After finishing the analysis, return to the “Analysis parameters” cell, modify some values (e.g. choose a different location or time period to analyse) and re-run the analysis. There are additional instructions on modifying the notebook at the end.
Load packages
Load key Python packages and supporting functions for the analysis.
[1]:
%matplotlib inline
import dask
import datacube
import numpy as np
import matplotlib.pyplot as plt
from dask.distributed import Client
import sys
sys.path.insert(1, '../Tools/')
from dea_tools.dask import create_local_dask_cluster
from dea_tools.plotting import display_map
Connect to the datacube
Activate the datacube database, which provides functionality for loading and displaying stored Earth observation data.
[2]:
dc = datacube.Datacube(app="Shipping_lane_identification")
Set up distributed computing
Calculating the maximum value for each pixel in an image can be computationally expensive. However, it is possible to reduce the computation time by parallelising the process through Dask.
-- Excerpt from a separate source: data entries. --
(* ===== verification/Transfer.v ===== *)
(** * From one cache to the next

    A subgroup served by [serve_subgroup] while others go on writing and reading
    the cache, and what [recv_subgroup] makes of the bytes on the other side. *)
From Stdlib Require Import NArith ZArith Lia Bool.
From stdpp Require Import base list gmap option numbers.
From S2P Require Import Prelude Buffers VarInt Utf8 Coding Setup Data Errors Streams Watch Serve.
From S2P Require Import Subgroup Groups Receiving Serving.

#[local] Arguments drop_object_writer : simpl never.
#[local] Arguments drop_object_reader : simpl never.
#[local] Arguments drop_group_handle : simpl never.
#[local] Arguments drop_group_reader : simpl never.

(** ** What is sent *)

Definition wire_of {A} `{Encode A} (a : A) : list byte := wdata (snd (encode a Writer.cleared)).

Lemma write_loop_spec script s buf r s' :
  Writer.write_loop script s buf = (r, s') ->
  exists p q, buf = p ++ q /\ sent s' = sent s ++ p /\ (r = Some (Ok tt) -> q = []).
Proof.
  revert s buf. induction script as [|[n|msg] script IH]; intros s buf E;
    destruct buf as [|b buf];
    cbn [Writer.write_loop] in E; try (simplify_eq; exists []; eexists; simpl; rewrite app_nil_r; done).
  destruct (N.eqb_spec (N.min n (lenN (b :: buf))) 0) as [H0|H0].
  - simplify_eq. exists (take (N.to_nat (N.min n (lenN (b :: buf)))) (b :: buf)). eexists.
    rewrite take_drop. split; [done|]. split; [done|]. done.
  - apply IH in E as (p & q & Hd & Hs & Hr).
    exists (take (N.to_nat (N.min n (lenN (b :: buf)))) (b :: buf) ++ p), q.
    rewrite <- app_assoc, <- Hd, take_drop. split; [done|]. split; [|done]. rewrite Hs. simpl.
    by rewrite app_assoc.
Qed.

Lemma write_spec buf wr r wr' :
  Writer.write buf wr = (r, wr') ->
  exists p q, buf = p ++ q /\ sent (Writer.stream wr') = sent (Writer.stream wr) ++ p /\
    (r = Some (Ok tt) -> q = []).
Proof.
  unfold Writer.write. destruct (Writer.write_loop _ _ _) as [r1 s1] eqn:E. intros ?. simplify_eq.
  by apply write_loop_spec in E.
Qed.

Lemma encode_spec {A} `{Encode A} (a : A) wr r wr' :
  Writer.encode a wr = (r, wr') ->
  exists p q, wire_of a = p ++ q /\ sent (Writer.stream wr') = sent (Writer.stream wr) ++ p /\
    (r = Some (Ok tt) -> q = [] /\ fst (encode a Writer.cleared) = Ok tt).
Proof.
  unfold Writer.encode, wire_of. destruct (encode a Writer.cleared) as [[[]|e|] w]; intros E.
  - apply drain_spec in E as (Hb & [k Hk] & Hr). rewrite Hk, drop_app_length in Hb.
    exists k, (Writer.buffer wr'). split; [done|]. split; [done|]. intros ->. split; [by apply Hr|done].
  - simplify_eq. exists [], (wdata w). rewrite app_nil_r. done.
  - simplify_eq. exists [], (wdata w). rewrite app_nil_r. done.
Qed.

Lemma sent_finish wr : sent (Writer.stream (snd (Writer.finish wr))) = sent (Writer.stream wr).
Proof. unfold Writer.finish. by destruct (on_finish _). Qed.

Lemma sent_drop wr : sent (Writer.stream (Writer.drop wr)) = sent (Writer.stream wr).
Proof. unfold Writer.drop. by destruct (on_drop _). Qed.

(** ** How a cache changes *)

(** A value that is only added to: [le] is how, and a shut cell stays as it is. *)
Record grown {T} (le : T -> T -> Prop) (c c' : Cell T) : Prop := {
  grown_le : le (lock c) (lock c');
  grown_shut : dropped (inner c) = None -> dropped (inner c') = None /\ lock c' = lock c;
}.

#[export] Instance grown_preorder {T} (le : T -> T -> Prop) `{!PreOrder le} : PreOrder (grown le).
Proof.
  split; [by intros c; split|]. intros c1 c2 c3 [H1 H2] [H3 H4]. split; [by etransitivity|].
  intros Hd. destruct (H2 Hd) as [Hd2 E2]. destruct (H4 Hd2) as [Hd3 E3]. by rewrite E3.
Qed.

Lemma grown_stays {T} (le : T -> T -> Prop) `{!PreOrder le} c c' : stays c c' -> grown le c c'.
Proof. intros [Hl Hd]. split; [by rewrite Hl|]. auto. Qed.

Definition object_le (s s' : SubgroupObjectState.t) : Prop :=
  SubgroupObjectState.chunks s `prefix_of` SubgroupObjectState.chunks s'.
Definition group_le (s s' : SubgroupState.t) : Prop :=
  SubgroupState.objects s `prefix_of` SubgroupState.objects s'.

#[export] Instance object_le_preorder : PreOrder object_le.
Proof. split; unfold object_le; [by intros s|]. intros s1 s2 s3. apply transitivity. Qed.
#[export] Instance group_le_preorder : PreOrder group_le.
Proof. split; unfold group_le; [by intros s|]. intros s1 s2 s3. apply transitivity. Qed.

(** The objects a group lists exist and their listed readers have read nothing. *)
Definition listed (w : World) : Prop :=
  forall h o, (loc h < next_cell (groups w))%nat ->
    o ∈ SubgroupState.objects (lock (cell_of h (groups w))) ->
    (loc (SubgroupObjectReader.state o) < next_cell (objects w))%nat /\ SubgroupObjectReader.index o = 0.

(** What anybody may do to the cells there are. *)
Record grows (w w' : World) : Prop := {
  grows_groups : (next_cell (groups w) <= next_cell (groups w'))%nat;
  grows_objects : (next_cell (objects w) <= next_cell (objects w'))%nat;
  grows_group : forall h, (loc h < next_cell (groups w))%nat ->
    grown group_le (cell_of h (groups w)) (cell_of h (groups w'));
  grows_object : forall h, (loc h < next_cell (objects w))%nat ->
    grown object_le (cell_of h (objects w)) (cell_of h (objects w'));
  grows_listed : listed w -> listed w';
}.

#[export] Instance grows_preorder : PreOrder grows.
Proof.
  split; [by intros w; split|]. intros w1 w2 w3 [H1 H2 H3 H4 H5] [K1 K2 K3 K4 K5].
  split; [lia|lia| | |auto].
  - intros h Hh. etransitivity; [by apply H3|]. apply K3. lia.
  - intros h Hh. etransitivity; [by apply H4|]. apply K4. lia.
Qed.

(** *** The operations of the cache are such changes *)

Lemma grows_all_stay w w' :
  next_cell (groups w') = next_cell (groups w) -> next_cell (objects w') = next_cell (objects w) ->
  all_stay (groups w) (groups w') -> all_stay (objects w) (objects w') -> grows w w'.
Proof.
  intros Hg Ho Hsg Hso. split; [lia|lia| | |].
  - intros h _. apply (grown_stays _), Hsg.
  - intros h _. apply (grown_stays _), Hso.
  - intros Hl h o Hh Hin. destruct (Hsg h) as [E _]. rewrite E in Hin. rewrite Ho. apply (Hl h); [lia|done].
Qed.

Lemma grows_drop_object_reader r w : grows w (drop_object_reader r w).
Proof. apply grows_all_stay; [done|done|done|]. apply all_stay_drop. Qed.

Lemma grows_clone_object r w : grows w (snd (SubgroupRead.clone_object r w)).
Proof. apply grows_all_stay; [done|done|done|]. apply all_stay_clone. Qed.

Lemma grows_next_turn r w : grows w (snd (snd (SubgroupRead.next_turn r w))).
Proof.
  unfold SubgroupRead.next_turn. destruct (log_turn _ _ _) as [[[[o|]|e|]|n] i]; try done.
  apply grows_clone_object.
Qed.

Lemma grows_drop_objects l w : grows w (fold_right drop_object_reader w l).
Proof.
  induction l as [|o l IH]; [done|]. simpl. etransitivity; [exact IH|]. apply grows_drop_object_reader.
Qed.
Access to Dask is provided as part of the DEA environment.
To set up distributed computing with Dask, you need to first set up a Dask client using the function below:
Note: For more information about using Dask, refer to the Parallel processing with Dask notebook.
[3]:
create_local_dask_cluster()
/usr/local/lib/python3.6/dist-packages/distributed/dashboard/core.py:79: UserWarning:
Port 8787 is already in use.
Perhaps you already have a cluster running?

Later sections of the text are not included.